Calculating Effective Recruiting Populations

The "effective" population at any location is not dictated merely by the people living AT that location, but by those living nearby. "Nearby" is a relative term--that is, with respect to recruiting high school athletes, how likely is a school in, say, upstate New York to successfully recruit an athlete from Buffalo versus one from Los Angeles? We can imagine a population centered at Los Angeles as being representated by some sort of decay curve, that is when I add LA to my map, the effective population at LA is ~9 million, maybe ~6 million by the time I've moved east into Arizona, and maybe 1 million by the time I get to Houston.

Therefore, once we find a way to model this decay with a continuous function, when we read in a population at some point on the map, I can calculate that source's effective population at every point on the map. By incrementing at every point on the map for every point source of population we arrive at an effective population at each location.

The other question is how do we assess the competing influences of the other schools? A college may have access to a big population 50 miles to the north but there may already be three other schools drawing recruits from the same area.

To address the first question, we must come up with some sort of decay function to scale the population at various distances from its source. For instance we can write an equation of the sort:

Scaled Population = Population / Distance (in miles)

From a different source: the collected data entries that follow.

(** C6.  A topic that is blank after trimming is refused with the
    error message, the input left as typed.  Otherwise the message is
    the verdict on the trimmed topic, and, letter case ignored, it
    contains exactly one of "should <topic>" and "shouldnt <topic>":
    the first when the draw is below one half, the second otherwise.
    For "eat pizza" the message is one of the two expected
    sentences. *)
Theorem oracle_says_exactly_one
    (topic : JS.str) (random : Q) (st : AppState) :
  let st' := decide topic random st in
  (JS.trim topic = [] ->
   notification st' = submitErrorMessage /\ inputValue st' = topic)
  /\ (JS.trim topic <> [] ->
      notification st'
      = verdict (if JS.ltb random (1 # 2)
                 then JS.lit "SHOULD" else JS.lit "SHOULDNT")
                (JS.trim topic)
      /\ xorb (JS.includesIgnoreCase (notification st')
                 (shouldPhrase (JS.trim topic)))
              (JS.includesIgnoreCase (notification st')
                 (shouldntPhrase (JS.trim topic)))
         = true
      /\ JS.includesIgnoreCase (notification st')
           (shouldPhrase (JS.trim topic))
         = JS.ltb random (1 # 2)
      /\ JS.includesIgnoreCase (notification st')
           (shouldntPhrase (JS.trim topic))
         = negb (JS.ltb random (1 # 2)))
  /\ (notification (decide (JS.lit "eat pizza") random st)
      = JS.lit "The universe has decided: You should eat pizza!"
      \/ notification (decide (JS.lit "eat pizza") random st)
         = JS.lit "The universe has decided: You shouldnt eat pizza!").
Proof.
  intro st'. unfold st', decide, handleSubmit.
  cbn [inputValue setInputValue].
  split; [|split].
  - intro He. rewrite He. split; reflexivity.
  - intro Hne.
    destruct (JS.trim topic) as [|c T] eqn:E; [congruence|].
    cbn [JS.isEmpty notification setInputValue setNotification].
    split; [reflexivity|].
    destruct (JS.ltb random (1 # 2)).
    + destruct (should_verdict_phrases (c :: T)) as [H1 H2].
      rewrite H1, H2. repeat split.
    + destruct (shouldnt_verdict_phrases (c :: T)) as [H1 H2].
      rewrite H1, H2. repeat split.
  - destruct (JS.ltb random (1 # 2)); [left | right]; reflexivity.
Qed.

This equation can be easily tweaked. Miles might result in too sharp of a decline (i.e. the effective populaiton is probably not 1/3000th as high 3000 miles away) so we could divide the total miles into, say, 200 miles (so in the example above being 3000 miles away would result in an effective population of 1/15th as at the source). The other simple tweak is to change the order, i.e. from Distance to Distance Squared (or cubed or to the fourth power, etc.). An exponential decay could also be used. A variety of these types of scaling are shown at the bottom of the page (using the US 2000 Census for the population sources).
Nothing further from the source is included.